DATA EXTRACTS.
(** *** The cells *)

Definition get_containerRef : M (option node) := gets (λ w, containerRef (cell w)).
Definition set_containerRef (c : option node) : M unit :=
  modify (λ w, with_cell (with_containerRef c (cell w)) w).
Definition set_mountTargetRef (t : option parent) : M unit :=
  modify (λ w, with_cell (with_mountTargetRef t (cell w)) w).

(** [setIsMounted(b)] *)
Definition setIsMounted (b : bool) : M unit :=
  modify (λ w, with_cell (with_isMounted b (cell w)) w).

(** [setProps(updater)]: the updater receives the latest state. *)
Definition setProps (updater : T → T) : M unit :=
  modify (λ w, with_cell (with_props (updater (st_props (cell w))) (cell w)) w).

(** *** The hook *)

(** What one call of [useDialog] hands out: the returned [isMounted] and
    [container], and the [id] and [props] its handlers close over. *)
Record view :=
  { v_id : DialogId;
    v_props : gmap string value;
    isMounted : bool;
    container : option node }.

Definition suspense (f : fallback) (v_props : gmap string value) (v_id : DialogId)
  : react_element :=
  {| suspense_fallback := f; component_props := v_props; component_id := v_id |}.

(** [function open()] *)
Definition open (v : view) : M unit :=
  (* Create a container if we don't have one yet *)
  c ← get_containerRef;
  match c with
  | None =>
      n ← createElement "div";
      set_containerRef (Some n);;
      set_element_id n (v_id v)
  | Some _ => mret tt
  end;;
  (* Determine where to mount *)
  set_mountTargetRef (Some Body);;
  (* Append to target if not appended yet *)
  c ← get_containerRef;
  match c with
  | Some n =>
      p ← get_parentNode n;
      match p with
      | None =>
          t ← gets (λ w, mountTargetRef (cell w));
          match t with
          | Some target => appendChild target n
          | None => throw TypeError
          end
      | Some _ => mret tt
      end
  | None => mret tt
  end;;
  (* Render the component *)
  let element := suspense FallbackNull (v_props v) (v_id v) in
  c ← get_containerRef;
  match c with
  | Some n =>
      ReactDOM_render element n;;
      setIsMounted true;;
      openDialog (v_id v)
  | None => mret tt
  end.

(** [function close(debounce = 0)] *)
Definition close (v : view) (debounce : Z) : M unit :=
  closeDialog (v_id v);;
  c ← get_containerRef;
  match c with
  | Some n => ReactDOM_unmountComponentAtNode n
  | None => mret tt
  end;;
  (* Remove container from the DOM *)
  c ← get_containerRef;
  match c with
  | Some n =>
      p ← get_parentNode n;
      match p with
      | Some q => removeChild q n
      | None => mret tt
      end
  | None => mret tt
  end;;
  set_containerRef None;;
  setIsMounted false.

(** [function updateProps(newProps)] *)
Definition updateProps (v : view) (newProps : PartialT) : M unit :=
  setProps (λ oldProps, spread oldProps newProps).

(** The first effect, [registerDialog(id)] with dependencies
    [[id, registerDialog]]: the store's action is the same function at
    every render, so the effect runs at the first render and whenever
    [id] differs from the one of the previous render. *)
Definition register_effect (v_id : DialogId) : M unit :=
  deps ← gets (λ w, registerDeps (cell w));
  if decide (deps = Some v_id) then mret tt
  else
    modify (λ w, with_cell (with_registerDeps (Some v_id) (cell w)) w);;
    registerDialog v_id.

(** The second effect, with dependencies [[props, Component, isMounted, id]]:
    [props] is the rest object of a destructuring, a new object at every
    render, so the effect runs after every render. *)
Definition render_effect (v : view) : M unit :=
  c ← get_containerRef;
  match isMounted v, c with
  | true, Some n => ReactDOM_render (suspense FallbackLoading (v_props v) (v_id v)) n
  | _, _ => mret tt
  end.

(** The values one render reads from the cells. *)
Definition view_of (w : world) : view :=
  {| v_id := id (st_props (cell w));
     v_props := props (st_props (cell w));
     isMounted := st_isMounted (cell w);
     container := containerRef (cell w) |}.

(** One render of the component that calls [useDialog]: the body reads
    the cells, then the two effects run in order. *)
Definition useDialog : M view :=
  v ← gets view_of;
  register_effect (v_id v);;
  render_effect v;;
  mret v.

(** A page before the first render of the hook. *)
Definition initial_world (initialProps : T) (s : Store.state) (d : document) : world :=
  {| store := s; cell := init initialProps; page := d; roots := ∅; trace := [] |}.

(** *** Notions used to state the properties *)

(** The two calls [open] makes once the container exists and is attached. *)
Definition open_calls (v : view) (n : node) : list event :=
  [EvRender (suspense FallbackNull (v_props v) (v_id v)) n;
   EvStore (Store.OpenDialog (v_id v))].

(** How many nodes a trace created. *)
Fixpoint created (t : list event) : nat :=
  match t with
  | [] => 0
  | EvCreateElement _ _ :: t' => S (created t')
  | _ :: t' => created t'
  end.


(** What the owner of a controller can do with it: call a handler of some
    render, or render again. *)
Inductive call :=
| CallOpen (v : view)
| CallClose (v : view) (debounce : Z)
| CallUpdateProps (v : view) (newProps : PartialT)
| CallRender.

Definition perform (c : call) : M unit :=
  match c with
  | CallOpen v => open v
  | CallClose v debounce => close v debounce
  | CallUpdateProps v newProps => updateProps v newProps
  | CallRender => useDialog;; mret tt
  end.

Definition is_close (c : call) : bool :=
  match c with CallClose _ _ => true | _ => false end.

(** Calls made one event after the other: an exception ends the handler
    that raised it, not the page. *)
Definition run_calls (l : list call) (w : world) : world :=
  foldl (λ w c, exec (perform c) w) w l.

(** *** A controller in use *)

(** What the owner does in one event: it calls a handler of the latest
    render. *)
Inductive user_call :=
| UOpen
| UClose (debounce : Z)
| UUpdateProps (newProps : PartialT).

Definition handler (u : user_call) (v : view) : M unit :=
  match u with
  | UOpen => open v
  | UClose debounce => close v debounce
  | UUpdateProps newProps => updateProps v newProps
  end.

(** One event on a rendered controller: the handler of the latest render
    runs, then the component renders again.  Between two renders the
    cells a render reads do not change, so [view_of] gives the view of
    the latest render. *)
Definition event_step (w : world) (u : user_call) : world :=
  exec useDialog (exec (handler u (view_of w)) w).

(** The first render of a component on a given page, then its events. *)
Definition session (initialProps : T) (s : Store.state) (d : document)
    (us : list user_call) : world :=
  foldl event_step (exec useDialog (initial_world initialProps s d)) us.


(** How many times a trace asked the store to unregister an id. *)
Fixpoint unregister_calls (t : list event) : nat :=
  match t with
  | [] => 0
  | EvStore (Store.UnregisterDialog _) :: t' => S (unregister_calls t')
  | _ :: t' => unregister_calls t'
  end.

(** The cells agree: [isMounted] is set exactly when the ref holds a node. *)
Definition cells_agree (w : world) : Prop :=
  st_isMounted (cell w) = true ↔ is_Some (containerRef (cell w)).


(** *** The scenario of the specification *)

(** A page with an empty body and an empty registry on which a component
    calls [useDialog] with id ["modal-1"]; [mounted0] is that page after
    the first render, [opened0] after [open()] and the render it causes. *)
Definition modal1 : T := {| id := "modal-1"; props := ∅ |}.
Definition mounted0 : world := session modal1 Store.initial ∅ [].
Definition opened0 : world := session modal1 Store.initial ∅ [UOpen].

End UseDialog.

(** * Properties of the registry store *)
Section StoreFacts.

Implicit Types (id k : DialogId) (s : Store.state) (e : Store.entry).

---

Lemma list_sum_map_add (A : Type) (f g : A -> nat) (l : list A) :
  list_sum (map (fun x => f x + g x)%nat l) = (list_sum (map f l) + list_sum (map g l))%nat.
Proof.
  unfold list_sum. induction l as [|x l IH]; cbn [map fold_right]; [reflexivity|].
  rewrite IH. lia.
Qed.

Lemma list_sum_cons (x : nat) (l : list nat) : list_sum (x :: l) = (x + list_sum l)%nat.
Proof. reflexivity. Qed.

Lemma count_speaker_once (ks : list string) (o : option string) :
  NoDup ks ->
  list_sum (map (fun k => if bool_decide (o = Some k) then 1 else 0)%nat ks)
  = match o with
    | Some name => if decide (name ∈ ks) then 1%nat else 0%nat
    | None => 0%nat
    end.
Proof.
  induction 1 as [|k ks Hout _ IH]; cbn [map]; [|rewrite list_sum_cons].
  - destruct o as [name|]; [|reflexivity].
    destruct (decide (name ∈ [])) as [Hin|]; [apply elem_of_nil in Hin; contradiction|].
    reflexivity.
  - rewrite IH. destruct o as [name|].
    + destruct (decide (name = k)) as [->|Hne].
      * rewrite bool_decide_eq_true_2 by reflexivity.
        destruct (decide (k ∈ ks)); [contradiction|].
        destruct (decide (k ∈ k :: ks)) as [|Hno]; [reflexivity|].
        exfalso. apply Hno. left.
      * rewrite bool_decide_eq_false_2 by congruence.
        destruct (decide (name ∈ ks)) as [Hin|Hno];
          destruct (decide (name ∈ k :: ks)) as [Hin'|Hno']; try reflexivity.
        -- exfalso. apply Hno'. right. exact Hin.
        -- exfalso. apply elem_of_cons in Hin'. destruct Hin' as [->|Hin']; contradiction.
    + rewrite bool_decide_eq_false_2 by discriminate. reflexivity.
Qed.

--

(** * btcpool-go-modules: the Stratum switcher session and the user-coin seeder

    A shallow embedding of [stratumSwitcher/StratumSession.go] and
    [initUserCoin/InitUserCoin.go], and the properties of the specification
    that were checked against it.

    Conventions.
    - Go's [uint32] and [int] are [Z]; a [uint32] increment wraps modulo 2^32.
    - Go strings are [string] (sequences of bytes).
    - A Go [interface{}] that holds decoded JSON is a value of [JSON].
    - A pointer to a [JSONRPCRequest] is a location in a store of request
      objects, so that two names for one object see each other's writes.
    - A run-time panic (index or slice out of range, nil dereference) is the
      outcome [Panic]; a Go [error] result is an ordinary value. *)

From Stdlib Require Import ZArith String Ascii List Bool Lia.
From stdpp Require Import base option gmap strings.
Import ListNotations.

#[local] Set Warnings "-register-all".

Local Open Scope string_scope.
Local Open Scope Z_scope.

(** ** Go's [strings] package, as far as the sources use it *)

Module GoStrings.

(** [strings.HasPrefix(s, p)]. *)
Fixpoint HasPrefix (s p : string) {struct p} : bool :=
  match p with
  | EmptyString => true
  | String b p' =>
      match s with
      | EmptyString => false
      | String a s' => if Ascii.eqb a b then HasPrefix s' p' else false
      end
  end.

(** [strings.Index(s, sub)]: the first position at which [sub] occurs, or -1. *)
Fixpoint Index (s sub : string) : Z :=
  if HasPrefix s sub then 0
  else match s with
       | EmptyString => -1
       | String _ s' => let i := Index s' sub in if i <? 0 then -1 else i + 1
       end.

ASSIGNED TASK.
State the number of lines in the preceding entries that include the word "gets". Provide nothing else.

WRITTEN SOLUTION.
4